YOUR OBJECTIVE »
Pull every line containing "eapply" from the listing.

####

(* ===== verification/UserBytes.v ===== *)
(** * Bytes of user pages

    Frames are memory of 64-bit words ([Vmm]); the program loader writes
    single bytes through the direct map. *)
From S2P Require Import Prelude Pmm Page Vmm VmmWalk VmmMap VmmProps VmmCow UserMem FaultProps.
Local Open Scope Z_scope.

(** ** Bytes of words *)

Definition get_byte (w i : Z) : Z := Z.land (Z.shiftr w (8 * i)) 255.

Definition set_byte (w i b : Z) : Z := Z.lor (Z.ldiff w (Z.shiftl 255 (8 * i))) (Z.shiftl b (8 * i)).

Definition rd8 (m : gmap Z Z) (a : Z) : Z := get_byte (rd m (a / 8 * 8)) (a mod 8).

Definition wr8 (m : gmap Z Z) (a b : Z) : gmap Z Z := wr m (a / 8 * 8) (set_byte (rd m (a / 8 * 8)) (a mod 8) b).

Lemma testbit_255 n : 0 ≤ n → Z.testbit 255 n = (n <? 8).
Proof. intros Hn. change 255 with (Z.ones 8). by rewrite Z.testbit_ones_nonneg. Qed.

Lemma get_byte_testbit w i n : 0 ≤ i → 0 ≤ n → Z.testbit (get_byte w i) n = Z.testbit w (n + 8 * i) && (n <? 8).
Proof. intros Hi Hn. unfold get_byte. by rewrite Z.land_spec, Z.shiftr_spec, testbit_255. Qed.

Lemma byte_testbit b n : 0 ≤ b < 256 → 8 ≤ n → Z.testbit b n = false.
Proof.
  intros Hb Hn. destruct (decide (b = 0)) as [->|]; [apply Z.bits_0|]. apply Z.bits_above_log2; [lia|].
  assert (Z.log2 b < 8); [|lia]. apply Z.log2_lt_pow2; lia.
Qed.

Lemma get_set_byte w i j b :
  0 ≤ i < 8 → 0 ≤ j < 8 → 0 ≤ b < 256 → get_byte (set_byte w i b) j = if decide (j = i) then b else get_byte w j.
Proof.
  intros Hi Hj Hb. apply Z.bits_inj'. intros n Hn. rewrite get_byte_testbit by lia. unfold set_byte.
  rewrite Z.lor_spec, Z.ldiff_spec, !Z.shiftl_spec by lia. replace (n + 8 * j - 8 * i) with (n + 8 * (j - i)) by lia.
  destruct (decide (j = i)) as [->|Hne].
  - replace (n + 8 * (i - i)) with n by lia. rewrite testbit_255 by done. destruct (Z.ltb_spec n 8) as [|Hn8].
    + by rewrite andb_true_r, andb_false_r.
    + by rewrite andb_false_r, (byte_testbit b n).
  - rewrite get_byte_testbit by lia. destruct (Z.ltb_spec n 8) as [|Hn8]; [|by rewrite !andb_false_r].
    rewrite !andb_true_r. destruct (decide (j < i)) as [Hlt|Hge].
    + rewrite !(Z.testbit_neg_r _ (n + 8 * (j - i))) by lia. by rewrite andb_true_r, orb_false_r.
    + rewrite (byte_testbit b), testbit_255 by lia. destruct (Z.ltb_spec (n + 8 * (j - i)) 8); [lia|].
      by rewrite andb_true_r, orb_false_r.
Qed.

Lemma get_byte_bound w i : 0 ≤ get_byte w i < 256.
Proof. unfold get_byte. change 255 with (Z.ones 8). rewrite Z.land_ones by lia. apply Z.mod_pos_bound. lia. Qed.

Lemma get_byte_0 i : get_byte 0 i = 0.
Proof. unfold get_byte. by rewrite Z.shiftr_0_l. Qed.

Lemma rd8_wr8 m a b a' : 0 ≤ b < 256 → rd8 (wr8 m a b) a' = if decide (a' = a) then b else rd8 m a'.
Proof.
  intros Hb. unfold rd8, wr8. rewrite rd_wr. case_decide as E.
  - rewrite get_set_byte by (done || apply Z.mod_pos_bound; lia). rewrite E. destruct (decide (a' = a)) as [->|Hne].
    + by rewrite decide_True.
    + rewrite decide_False; [done|]. intros Em. apply Hne. zdm.
  - destruct (decide (a' = a)) as [->|]; [done|done].
Qed.

Lemma rd_wr8 m a b x : x ≠ a / 8 * 8 → rd (wr8 m a b) x = rd m x.
Proof. intros. unfold wr8. by apply rd_wr_ne. Qed.

(** A word store changes only its own bytes. *)
Lemma rd8_wr m x v a : x mod 8 = 0 → ¬ (x ≤ a < x + 8) → rd8 (wr m x v) a = rd8 m a.
Proof. intros Hx Ha. unfold rd8. rewrite rd_wr_ne; [done|]. zdm. Qed.

(** ** Stores into frames *)

(** A store outside the tables leaves the tables alone. *)
Lemma slots_walk I root k k' q :
  (∀ a, slot_of I root k a → rd (k_mem k') a = rd (k_mem k) a) → path_ok I q →
  walk (k_mem k') root q = walk (k_mem k) root q.
Proof.
  intros Hslot Hq. apply walk_ext. intros r j s t E Hr. rewrite E in Hq. unfold next_table, ent.
  rewrite Hslot; [done|]. exists r, t, j. eauto with seedos.
Qed.

Lemma slots_own I root k k' :
  space_own I root k → k_pmm k' = k_pmm k → (∀ a, slot_of I root k a → rd (k_mem k') a = rd (k_mem k) a) →
  space_own I root k' ∧ ∀ va, I (PML4_INDEX va) → pte_at root va k' = pte_at root va k.
Proof.
  intros Ho Ep Hslot. pose proof (slots_kept I root k k' (so_wf _ _ _ Ho) Hslot) as Hpte.
  assert (∀ q, path_ok I q → walk (k_mem k') root q = walk (k_mem k) root q) as Hw by (intros q; by apply slots_walk).
  split; [|done]. destruct Ho as [[W1 W2 W3 W4] H2 H3 H4 H5]. split.
  - split; rewrite ?Ep; [done|done| |].
    + intros p t Hp. rewrite Hw by done. by apply W3.
    + intros p q t Hp Hq. rewrite !Hw by done. by apply W4.
  - intros va e HI. rewrite Ep, Hpte by done. by apply H2.
  - intros va e p t HI He Hp. rewrite Hw by done. rewrite Hpte in He by done. by eapply H3.
  - intros va vb e e' HI HI'. rewrite !Hpte by done. by apply H4.
  - intros p t i Hp Hwp. rewrite Hw in Hwp by eauto with seedos. unfold ent. rewrite Hslot; [by apply (H5 p t i)|].
    exists p, t, i. eauto with seedos.
Qed.

Definition user_byte (root va : Z) (k : kmem) : option Z :=
  e ← pte_at root va k; Some (rd8 (k_mem k) (frame e + va mod 4096)).

Lemma frame_aligned I root va k e : space_own I root k → I (PML4_INDEX va) → pte_at root va k = Some e → frame e mod 4096 = 0.
Proof. intros Ho HI He. apply (so_used _ _ _ Ho va e HI He). Qed.

Lemma user_page_eq va vb : 0 ≤ va < USER_SPACE_TOP → 0 ≤ vb < USER_SPACE_TOP → same_page va vb ↔ va / 4096 = vb / 4096.
Proof. unfold same_page, USER_SPACE_TOP. change (2 ^ 36) with 68719476736. intros. split; intros; [zdm|by f_equal]. Qed.

(** Two user addresses with the same place in memory are equal. *)
Lemma frame_offset_inj root va vb k e e' o o' :
  space_own user_half root k → 0 ≤ va < USER_SPACE_TOP → 0 ≤ vb < USER_SPACE_TOP →
  pte_at root va k = Some e → pte_at root vb k = Some e' → 0 ≤ o < 4096 → 0 ≤ o' < 4096 →
  frame e + o = frame e' + o' → va / 4096 = vb / 4096 ∧ o = o'.
Proof.
  intros Ho Hva Hvb He He' Ho1 Ho2 E.
  pose proof (user_half_addr va Hva) as HI. pose proof (user_half_addr vb Hvb) as HI'.
  pose proof (frame_aligned _ _ _ _ _ Ho HI He). pose proof (frame_aligned _ _ _ _ _ Ho HI' He').
  assert (frame e = frame e' ∧ o = o') as [Ef ->] by zdm. split; [|done].
  apply user_page_eq; [done|done|]. by apply (so_inj _ _ _ Ho va vb e e').
Qed.

(** The word at [x] of the frame behind [va] gets the value [v]. *)
Lemma store_frame_own root va k e o v :
  space_own user_half root k → 0 ≤ va < USER_SPACE_TOP → pte_at root va k = Some e → 0 ≤ o < 4096 →
  let k' := set_mem (wr (k_mem k) (frame e + o) v) k in
  space_own user_half root k' ∧ ∀ vb, user_half (PML4_INDEX vb) → pte_at root vb k' = pte_at root vb k.
Proof.
  intros Ho Hva He Hof k'. apply slots_own; [done|done|]. intros a Ha. apply rd_wr_ne.
  intros E. subst a. by destruct (frame_not_slot user_half root k va e o Ho (user_half_addr va Hva) He Hof).
Qed.

Lemma aligned_word f o : f mod 4096 = 0 → 0 ≤ o → (f + o) / 8 * 8 = f + o / 8 * 8.
Proof. intros. zdm. Qed.

Lemma store_byte_ok root va k e b :
  space_own user_half root k → 0 ≤ va < USER_SPACE_TOP → pte_at root va k = Some e → 0 ≤ b < 256 →
  let k' := set_mem (wr8 (k_mem k) (frame e + va mod 4096) b) k in
  space_own user_half root k' ∧ (∀ vb, user_half (PML4_INDEX vb) → pte_at root vb k' = pte_at root vb k) ∧
  ∀ vb, 0 ≤ vb < USER_SPACE_TOP → user_byte root vb k' = if decide (vb = va) then Some b else user_byte root vb k.
Proof.
  intros Ho Hva He Hb k'. pose proof (frame_aligned _ _ _ _ _ Ho (user_half_addr va Hva) He) as Hal.
  assert (k' = set_mem (wr (k_mem k) (frame e + va mod 4096 / 8 * 8)
    (set_byte (rd (k_mem k) (frame e + va mod 4096 / 8 * 8)) ((frame e + va mod 4096) mod 8) b)) k) as Ek
    by (unfold k', wr8; by rewrite aligned_word by (done || zdm)).
  destruct (store_frame_own root va k e (va mod 4096 / 8 * 8) (set_byte (rd (k_mem k) (frame e + va mod 4096 / 8 * 8)) ((frame e + va mod 4096) mod 8) b) Ho Hva He) as [Ho' Hpte]; [zdm|].
  rewrite <- Ek in Ho', Hpte. split_and!; [done|done|]. intros vb Hvb. unfold user_byte.
  rewrite Hpte by (by apply user_half_addr). destruct (pte_at root vb k) as [e'|] eqn:He'; cbn [mbind option_bind].
  - unfold k'. cbn [k_mem set_mem]. rewrite rd8_wr8 by done. destruct (decide (vb = va)) as [->|Hne].
    + rewrite He in He'. injection He' as <-. by rewrite decide_True.
    + rewrite decide_False; [done|]. intros E. apply Hne.
      destruct (frame_offset_inj root vb va k e' e (vb mod 4096) (va mod 4096) Ho Hvb Hva He' He); [zdm|zdm|done|zdm].
  - case_decide; [congruence|done].
Qed.

Lemma store_word_ok root va k e v :
  space_own user_half root k → 0 ≤ va < USER_SPACE_TOP → va mod 8 = 0 → pte_at root va k = Some e →
  let k' := set_mem (wr (k_mem k) (frame e + va mod 4096) v) k in
  space_own user_half root k' ∧ (∀ vb, user_half (PML4_INDEX vb) → pte_at root vb k' = pte_at root vb k) ∧
  (∀ vb, 0 ≤ vb < USER_SPACE_TOP → user_word root vb k' = if decide (vb = va) then Some v else user_word root vb k) ∧
  ∀ vb, 0 ≤ vb < USER_SPACE_TOP → ¬ (va ≤ vb < va + 8) → user_byte root vb k' = user_byte root vb k.
Proof.
  intros Ho Hva Hal He k'. pose proof (frame_aligned _ _ _ _ _ Ho (user_half_addr va Hva) He) as Hfa.
  destruct (store_frame_own root va k e (va mod 4096) v Ho Hva He) as [Ho' Hpte]; [zdm|]. split_and!; [done|done| |].
  - intros vb Hvb. unfold user_word. rewrite Hpte by (by apply user_half_addr).
    destruct (pte_at root vb k) as [e'|] eqn:He'; cbn [mbind option_bind]; [|case_decide; [congruence|done]].
    unfold k'. cbn [k_mem set_mem]. rewrite rd_wr. destruct (decide (vb = va)) as [->|Hne].
    + rewrite He in He'. injection He' as <-. by rewrite decide_True.
    + rewrite decide_False; [done|]. intros E. apply Hne.
      destruct (frame_offset_inj root vb va k e' e (vb mod 4096) (va mod 4096) Ho Hvb Hva He' He); [zdm|zdm|done|zdm].
  - intros vb Hvb Hout. unfold user_byte. rewrite Hpte by (by apply user_half_addr).
    destruct (pte_at root vb k) as [e'|] eqn:He'; cbn [mbind option_bind]; [|done].
    unfold k'. cbn [k_mem set_mem]. rewrite rd8_wr; [done|zdm|]. intros Hin. apply Hout.
    pose proof (frame_aligned _ _ _ _ _ Ho (user_half_addr vb Hvb) He') as Hfa'.
    destruct (frame_offset_inj root vb va k e' e (vb mod 4096) (vb mod 4096) Ho Hvb Hva He' He); [zdm|zdm|zdm|zdm].
Qed.

(** The bytes of a value, little end first. *)
Fixpoint le (n : nat) (v : Z) : list Z :=
  match n with
  | O => []
  | S n => v mod 256 :: le n (v / 256)
  end.

Lemma le_length n v : length (le n v) = n.
Proof. revert v. induction n; intros; cbn; auto. Qed.

(** ** Mappings of the kernel

    What [vmm_map_page] and [vmm_unmap_page] do to the part [I] of a root
    table, for callers that map frames of devices and firmware. *)
Section KernMap.
Context (I : Z → Prop) (root : Z).
Implicit Types k : kmem.

(** A word that the page tables and the allocator leave alone. *)
Definition reserved k (x : Z) : Prop := ¬ slot_of I root k x ∧ ((x / 4096) ∉ free_set (k_pmm k)).

Lemma region_reserved k k' x : space_wf I root k → region_step I root k k' → reserved k x → reserved k' x ∧ rd (k_mem k') x = rd (k_mem k) x.
Proof.
  intros Hwf Hr [Hs Hf]. split; [split|by apply (rs_untouched _ _ _ _ Hr)].
  - intros (p & t & i & Hok & Hw & ->). destruct Hok as (Hpo & Hi & Hh).
    destruct (rs_tables _ _ _ _ Hr p t Hpo Hw) as [Hw'|Hin]; [apply Hs; by exists p, t, i|].
    apply Hf. rewrite slot_page; [done| |done]. by eapply table_aligned; [apply Hr| |exact Hw].
  - intros Hin. by apply Hf, (rs_free _ _ _ _ Hr).
Qed.

(** One page. *)
Lemma map_page_ok va phys flags k :
  space_wf I root k → I (PML4_INDEX va) → tst flags PTE_PRESENT = true →
  let '(r, k') := vmm_map_page root va phys flags k in
  region_step I root k k' ∧ kernel_pml4_phys k' = kernel_pml4_phys k ∧ (available k ≤ available k' + 3)%nat ∧
  (∀ vb, I (PML4_INDEX vb) → ¬ same_page va vb → pte_at root vb k' = pte_at root vb k) ∧
  ((r = 0 ∧ pte_at root va k' = Some (Z.lor (Z.land phys PTE_ADDR_MASK) flags)) ∨ (r = -1 ∧ (available k < 3)%nat)).
Proof.
  intros Hwf HI Hp. destruct (vmm_map_page root va phys flags k) as [r k'] eqn:E.
  pose proof (space_exec_step I root k (DoMap va phys flags) Hwf HI) as Hst. cbn [space_exec] in Hst. rewrite E in Hst.
  pose proof (map_page_cases I root va phys flags k Hwf HI) as H. rewrite E in H.
  destruct H as [(k1 & pt & Hs & Hw & [= -> ->])|(k1 & Hs & Hf & Ha & [= -> ->])]; (split; [exact Hst|]).
  - destruct (map_page_grows I root va phys flags k _ Hwf HI E) as [_ Hav]. split_and!; [apply Hs|lia| |left; split; [done|]].
    + intros vb HIb Hne. rewrite (store_pte_at I root va pt _ k1 (si_wf _ _ _ _ Hs) HI Hw vb HIb), decide_False by done.
      unfold pte_at. apply (si_leaf _ _ _ _ Hs); eauto with seedos.
    + rewrite (store_pte_at I root va pt _ k1 (si_wf _ _ _ _ Hs) HI Hw va HI), decide_True by done.
      rewrite tst_present in *. by rewrite Z.lor_spec, Hp, orb_true_r.
  - split_and!; [apply Hs| | |right; split; [done|lia]].
    + unfold available. rewrite Hf. lia.
    + intros vb HIb _. unfold pte_at. apply (si_leaf _ _ _ _ Hs); eauto with seedos.
Qed.
End KernMap.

####

RESULT FOR THIS TASK »
  - intros va e p t HI He Hp. rewrite Hw by done. rewrite Hpte in He by done. by eapply H3.
    apply Hf. rewrite slot_page; [done| |done]. by eapply table_aligned; [apply Hr| |exact Hw].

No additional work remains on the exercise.